作者:Wang, Ye; Xia, Jufeng; Fang, Zhaoyuan; Li, Fei; Li, Duo; Wang, Zuoyun; Feng, Yan; Zhang, Jian; Chen, Haiquan; Ji, Hongbin*; Liu, Hongyan*
来源:Oncotarget, 2017, 8(20): 33405-33415.
DOI:10.18632/oncotarget.16796

摘要

The non-receptor tyrosine kinase BMX has been reported in several solid tumors. However, the alternative splicing of BMX and its clinical relevance in lung cancer remain to be elucidated. Exon1.0 array was used to identify a novel alternative splicing of BMX, BMX Delta N, which was confirmed by rapid amplification of cDNA ends and reverse transcription-polymerase chain reaction.
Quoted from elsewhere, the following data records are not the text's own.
(** [account.sign_message(signable_message)]. *)
Definition sign_message (account : LocalAccount) (m : SignableMessage) : result SignedMessage :=
  let message_hash := hash_eip191_message m in
  if negb (length message_hash =? 32)%nat
  then Raise (ValueError "The message hash must be exactly 32-bytes")
  else
    vrs <- ecdsa_sign message_hash (key account) ;;
    let '(v_raw, r, s) := vrs in
    let v := (v_raw + 27)%N in
    Ok {| messageHash := message_hash;
          sig_r := r;
          sig_s := s;
          sig_v := v;
          signature := to_bytes32 r ++ to_bytes32 s ++ int_to_big_endian v |}.

End WithBackend.
End eth_account.

(* ===================================================================== *)
(** ** The repository's functions *)
(* ===================================================================== *)

(** [generate_camera_id.py], [generate_camera_id]: the packed encoding, its
    Keccak-256 digest, and [camera_id.hex()]. *)
Definition generate_camera_id (mac_address efuse_id : string) : result string :=
  encoded <- eth_abi.encode_packed [abi_string; abi_string]
                                   [PStr mac_address; PStr efuse_id] ;;
  let camera_id := Web3.keccak encoded in
  Ok (hex camera_id).

(** [decrypt_from_cid.py], [pkcs7_unpad]. *)
Definition pkcs7_unpad (data : bytes) : result bytes :=
  match last_byte data with
  | None => Raise (ValueError "plaintext vuoto")
  | Some b =>
      let pad_len := N.to_nat (Byte.to_N b) in
      if (pad_len =? 0)%nat || (16 <? pad_len)%nat
      then Raise (ValueError "padding non valido")
      else if negb (bytes_eqb (py_suffix pad_len data)
                              (repeat (byte_of_nat pad_len) pad_len))
      then Raise (ValueError "padding non valido")
      else Ok (py_drop_suffix pad_len data)
  end.

(** [decrypt_from_cid.py], [decrypt_aes_cbc]. *)
Definition decrypt_aes_cbc (ciphertext key iv : bytes) : result bytes :=
  if negb (length key =? 16)%nat
  then Raise (ValueError "AES-128 richiede una chiave di 16 byte")
  else if negb (length iv =? 16)%nat
  then Raise (ValueError "IV deve essere di 16 byte")
  else
    cipher <- AES.new_cbc key iv ;;
    plain <- AES.decrypt cipher ciphertext ;;
    pkcs7_unpad plain.

(** The dictionary [sign_photo] returns. *)
Module Signed.
Record t : Type := {
  photo_hash : pyval;
  location : string;
  metadata : string;
  nonce : Z;
  signature : string;
  camera_address : string;
  r : string;
  s : string;
  v : N
}.
End Signed.

Section SignPhoto.
Context {backend : ECCBackend}.

(** [sign_photo.py], [sign_photo]. *)
Definition sign_photo (private_key photo_hash : pyval) (location metadata : string)
    (nonce : Z) : result Signed.t :=
  account <- eth_account.from_key private_key ;;
  let photo_hash :=
    match photo_hash with
    | PStr h => if negb (String.prefix "0x" h) then PStr ("0x" ++ h) else PStr h
    | _ => photo_hash
    end in
  message_hash <- Web3.solidity_keccak
                    [abi_bytes32; abi_string; abi_string; abi_uint256]
                    [photo_hash; PStr location; PStr metadata; PInt nonce] ;;
  message <- eth_account.encode_defunct_hexstr (hex message_hash) ;;
  signed_message <- eth_account.sign_message account message ;;
  Ok {| Signed.photo_hash := photo_hash;
        Signed.location := location;
        Signed.metadata := metadata;
        Signed.nonce := nonce;
        Signed.signature := hex (eth_account.signature signed_message);
        Signed.camera_address := eth_account.address account;
        Signed.r := py_hex (eth_account.sig_r signed_message);
        Signed.s := py_hex (eth_account.sig_s signed_message);
        Signed.v := eth_account.sig_v signed_message |}.

End SignPhoto.

(** Modelled from the spec: the encryption side (the camera firmware and the
    receiver that stores the ciphertext) is not among the sources.  The spec
    describes it as AES-128-CBC over the plaintext padded to a multiple of 16
    bytes with PKCS#7 padding. *)
Definition pkcs7_pad (data : bytes) : bytes :=
  let pad_len := (16 - length data mod 16)%nat in
  data ++ repeat (byte_of_nat pad_len) pad_len.

(** Modelled from the spec: see [pkcs7_pad]. *)
Definition encrypt_aes_cbc (plaintext key iv : bytes) : result bytes :=
  cipher <- AES.new_cbc key iv ;;
  AES.encrypt cipher (pkcs7_pad plaintext).

(** ** The vocabulary of the specification

    The spec names its failures [PaddingError], [InvalidKeyLengthError],
    [InvalidIVLengthError] and [InvalidCiphertextLengthError]; the scripts
    raise [ValueError] with a message per failure.  The names below stand for
    the exceptions the scripts raise. *)

Definition PaddingError : exn := ValueError "padding non valido".

Definition InvalidKeyLengthError : exn :=
  ValueError "AES-128 richiede una chiave di 16 byte".

Definition InvalidIVLengthError : exn := ValueError "IV deve essere di 16 byte".

(** The scripts have no exception for the length of the ciphertext, and
    [decrypt_aes_cbc] does not look at that length itself.  What a call with
    a ciphertext of a wrong length ends in is the [ValueError] of the cipher
    when the length is not a multiple of the block size, and the
    [ValueError] of [pkcs7_unpad], which finds nothing to unpad, when the
    ciphertext is empty.  The name stands for these two exceptions. *)
Definition InvalidCiphertextLengthError (e : exn) : Prop :=
  e = ValueError "Data must be padded to 16 byte boundary in CBC mode"
  \/ e = ValueError "plaintext vuoto".

(** The pad length a last byte announces. *)
Definition pad_length (b : byte) : nat := N.to_nat (Byte.to_N b).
BMX Delta N, resulting from exon skipping with excluding exon 1 to exon 8 of BMX gene, was found in 12% human lung adenocarcinoma specimens. BMX Delta N is not found in paired pathologically normal lungs and positively correlated with EGFR mutation in lung adenocarcinomas. Moreover, BMX Delta N increases cell proliferation, neoplastic transformation, and migratory property of human non-small cell lung cancer cells. The function of BMX Delta N in lung cancer might be presumably due to enhanced ERK signaling.